Your answer should hold every line of the records below that contains the string "entries".

== DATA SUPPLIED ==
<<<<

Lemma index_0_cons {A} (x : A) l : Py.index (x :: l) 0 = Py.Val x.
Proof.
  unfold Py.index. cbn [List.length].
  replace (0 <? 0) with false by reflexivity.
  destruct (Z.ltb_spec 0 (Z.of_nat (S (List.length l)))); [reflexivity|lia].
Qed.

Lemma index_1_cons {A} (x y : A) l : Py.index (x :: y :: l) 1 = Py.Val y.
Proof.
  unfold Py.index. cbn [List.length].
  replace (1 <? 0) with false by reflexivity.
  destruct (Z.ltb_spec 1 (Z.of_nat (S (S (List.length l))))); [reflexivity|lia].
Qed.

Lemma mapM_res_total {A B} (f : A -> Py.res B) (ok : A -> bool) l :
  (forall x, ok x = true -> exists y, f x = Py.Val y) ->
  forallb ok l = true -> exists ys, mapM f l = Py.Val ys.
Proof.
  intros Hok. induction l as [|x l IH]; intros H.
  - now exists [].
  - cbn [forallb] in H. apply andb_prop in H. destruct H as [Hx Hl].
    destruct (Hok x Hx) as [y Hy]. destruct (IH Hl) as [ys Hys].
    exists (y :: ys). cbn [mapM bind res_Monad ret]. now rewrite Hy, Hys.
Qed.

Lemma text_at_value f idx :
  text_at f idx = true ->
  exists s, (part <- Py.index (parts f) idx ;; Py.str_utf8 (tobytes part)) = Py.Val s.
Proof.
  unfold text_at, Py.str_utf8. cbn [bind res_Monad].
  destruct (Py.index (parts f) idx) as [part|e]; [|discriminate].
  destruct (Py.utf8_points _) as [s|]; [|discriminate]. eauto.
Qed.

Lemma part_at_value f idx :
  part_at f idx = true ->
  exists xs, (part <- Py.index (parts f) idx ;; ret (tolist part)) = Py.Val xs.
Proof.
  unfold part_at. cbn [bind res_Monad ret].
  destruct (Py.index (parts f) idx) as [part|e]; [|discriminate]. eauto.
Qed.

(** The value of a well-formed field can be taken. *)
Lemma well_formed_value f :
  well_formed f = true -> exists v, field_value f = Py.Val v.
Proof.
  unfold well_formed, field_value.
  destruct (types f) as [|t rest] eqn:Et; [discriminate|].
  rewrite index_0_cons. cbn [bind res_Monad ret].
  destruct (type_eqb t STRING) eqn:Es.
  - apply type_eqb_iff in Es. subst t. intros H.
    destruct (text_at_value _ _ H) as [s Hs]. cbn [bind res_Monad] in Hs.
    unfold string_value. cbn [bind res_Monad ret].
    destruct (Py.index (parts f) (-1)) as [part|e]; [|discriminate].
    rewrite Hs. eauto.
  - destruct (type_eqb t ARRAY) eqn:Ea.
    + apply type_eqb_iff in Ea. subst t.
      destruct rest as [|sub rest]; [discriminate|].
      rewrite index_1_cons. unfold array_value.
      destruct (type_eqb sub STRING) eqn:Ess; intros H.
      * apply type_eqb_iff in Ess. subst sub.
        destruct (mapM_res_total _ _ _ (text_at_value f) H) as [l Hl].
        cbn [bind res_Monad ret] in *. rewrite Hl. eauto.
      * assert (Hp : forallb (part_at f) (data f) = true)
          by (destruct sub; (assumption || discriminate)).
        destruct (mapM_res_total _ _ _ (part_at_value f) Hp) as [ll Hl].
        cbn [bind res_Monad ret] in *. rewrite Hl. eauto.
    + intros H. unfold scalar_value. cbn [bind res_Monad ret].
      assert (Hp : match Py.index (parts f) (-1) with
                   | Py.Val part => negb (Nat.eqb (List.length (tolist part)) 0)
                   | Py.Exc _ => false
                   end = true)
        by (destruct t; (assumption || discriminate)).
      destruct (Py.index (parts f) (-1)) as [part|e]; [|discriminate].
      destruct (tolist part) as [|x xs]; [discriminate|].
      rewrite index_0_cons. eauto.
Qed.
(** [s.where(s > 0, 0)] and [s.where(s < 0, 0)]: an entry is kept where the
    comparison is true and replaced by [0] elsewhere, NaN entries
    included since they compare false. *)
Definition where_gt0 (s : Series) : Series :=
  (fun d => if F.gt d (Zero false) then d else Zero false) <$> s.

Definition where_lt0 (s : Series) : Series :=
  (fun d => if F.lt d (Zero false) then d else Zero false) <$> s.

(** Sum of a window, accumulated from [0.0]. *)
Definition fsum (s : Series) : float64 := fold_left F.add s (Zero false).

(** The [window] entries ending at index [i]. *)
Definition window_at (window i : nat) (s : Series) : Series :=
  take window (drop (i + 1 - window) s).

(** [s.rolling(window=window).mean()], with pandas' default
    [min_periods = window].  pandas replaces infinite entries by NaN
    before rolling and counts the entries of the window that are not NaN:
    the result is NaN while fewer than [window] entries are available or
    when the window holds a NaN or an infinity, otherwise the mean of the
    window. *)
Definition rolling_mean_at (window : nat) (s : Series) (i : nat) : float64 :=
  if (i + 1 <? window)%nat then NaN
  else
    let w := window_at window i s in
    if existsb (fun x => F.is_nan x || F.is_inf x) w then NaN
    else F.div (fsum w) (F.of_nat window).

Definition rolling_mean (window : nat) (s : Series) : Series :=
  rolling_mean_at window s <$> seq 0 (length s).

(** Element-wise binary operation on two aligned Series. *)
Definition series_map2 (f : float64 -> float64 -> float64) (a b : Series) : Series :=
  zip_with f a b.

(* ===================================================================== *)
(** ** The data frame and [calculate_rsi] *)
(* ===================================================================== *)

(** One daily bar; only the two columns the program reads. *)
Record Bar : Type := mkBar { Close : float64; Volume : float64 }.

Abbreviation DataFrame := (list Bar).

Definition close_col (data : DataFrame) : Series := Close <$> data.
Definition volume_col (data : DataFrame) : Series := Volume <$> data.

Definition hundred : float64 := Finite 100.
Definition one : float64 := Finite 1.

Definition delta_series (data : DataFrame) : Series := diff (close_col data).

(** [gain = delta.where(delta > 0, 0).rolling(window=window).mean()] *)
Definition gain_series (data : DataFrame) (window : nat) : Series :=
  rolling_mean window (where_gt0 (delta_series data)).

>>>>

== TASK RESPONSE ==
    comparison is true and replaced by [0] elsewhere, NaN entries
(** The [window] entries ending at index [i]. *)
    [min_periods = window].  pandas replaces infinite entries by NaN
    before rolling and counts the entries of the window that are not NaN:
    the result is NaN while fewer than [window] entries are available or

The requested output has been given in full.